> **WORK ITEM**
Give back exactly the lines of the data below, starting with the line that has "destruct Hr as" and going on through the line that has "[apply noto_slots_nodup; by".

> **LISTED ENTRIES**
Lemma main_fold_inputs (found : gmap string (gset Z))
    (rs : list (string * RangeSpec)) (w : World) :
  same_inputs w (fold_left (process_range found) rs w).
Proof.
  revert w. induction rs as [|e rs IH]; intros w; simpl; [apply same_inputs_refl|].
  eapply same_inputs_trans; [apply process_range_inputs | apply IH].
Qed.

Lemma main_fold_frame (found : gmap string (gset Z))
    (rs : list (string * RangeSpec)) (w : World) (f : string) :
  f ∉ mjoin ((fun '(name, cfg) => (fun wf => slot name wf.1) <$> weights cfg)
               <$> rs) ->
  out (fold_left (process_range found) rs w) !! f = out w !! f.
Proof.
  revert w. induction rs as [|[name cfg] rs IH]; intros w Hf; simpl; [done|].
  simpl in Hf. rewrite elem_of_app in Hf.
  rewrite IH by tauto. apply process_range_frame. tauto.
Qed.

Lemma main_run (p d o : string) (w : World) (files : list (list Z)) :
  content_dirs w !! d = Some files ->
  main [p; d; o] w = (0, fold_left (process_range (scan_content files)) RANGES w).
Proof. intros H. unfold main. by rewrite H. Qed.

Lemma extb_rare_slots_differ (w1 w2 : Z) :
  slot "CJKExtB-Serif" w1 <> slot "CJKRare-Serif" w2.
Proof. unfold slot. simpl. discriminate. Qed.

Lemma noto_slots_nodup (name : string) :
  name = "CJKExtB-Serif" \/ name = "CJKRare-Serif" ->
  NoDup ((fun p => slot name p.1) <$> noto_weights).
Proof.
  intros [-> | ->]; apply (bool_decide_unpack _); vm_compute; exact I.
Qed.

(** What a whole run leaves at a slot of the current configuration. *)
Lemma main_fold_slot (found : gmap string (gset Z)) (w : World)
    (name : string) (cfg : RangeSpec) (weight : Z) (ff : string) :
  (name, cfg) ∈ RANGES -> (weight, ff) ∈ weights cfg ->
  out (fold_left (process_range found) RANGES w) !! slot name weight =
  if bool_decide (found !!! name = ∅) then out w !! slot name weight
  else if bool_decide (effective_chars w cfg (found !!! name) = ∅) then None
  else match fonts w !! ff with
       | Some _ => Some {| art_source := ff;
                           art_chars := effective_chars w cfg (found !!! name) |}
       | None => out w !! slot name weight
       end.
Proof.
  intros Hr Hw. unfold RANGES in Hr.
  rewrite !elem_of_cons, elem_of_nil in Hr.
  destruct Hr as [Hr|[Hr|[]]]; injection Hr as -> ->; unfold RANGES;
    cbn [fold_left].
  - rewrite process_range_frame.
    + apply (process_range_slot _ _ _ _ _ ff);
        [apply noto_slots_nodup; by left | exact Hw].
    + intros Hin. apply list_elem_of_fmap in Hin as [q [Heq _]].
      by apply (extb_rare_slots_differ weight q.1).
  - destruct (process_range_inputs found w
                ("CJKExtB-Serif", ext_b_cfg))
      as [Hfonts _].
    rewrite (process_range_slot _ _ _ _ _ ff);
      [| apply noto_slots_nodup; by right | exact Hw].
    rewrite (effective_chars_fonts w) by exact Hfonts.
    rewrite Hfonts, process_range_frame; [reflexivity|].
    intros Hin. apply list_elem_of_fmap in Hin as [q [Heq _]].
    by apply (extb_rare_slots_differ q.1 weight).
Qed.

> **EXERCISE RESULT**
  destruct Hr as [Hr|[Hr|[]]]; injection Hr as -> ->; unfold RANGES;
    cbn [fold_left].
  - rewrite process_range_frame.
    + apply (process_range_slot _ _ _ _ _ ff);
        [apply noto_slots_nodup; by left | exact Hw].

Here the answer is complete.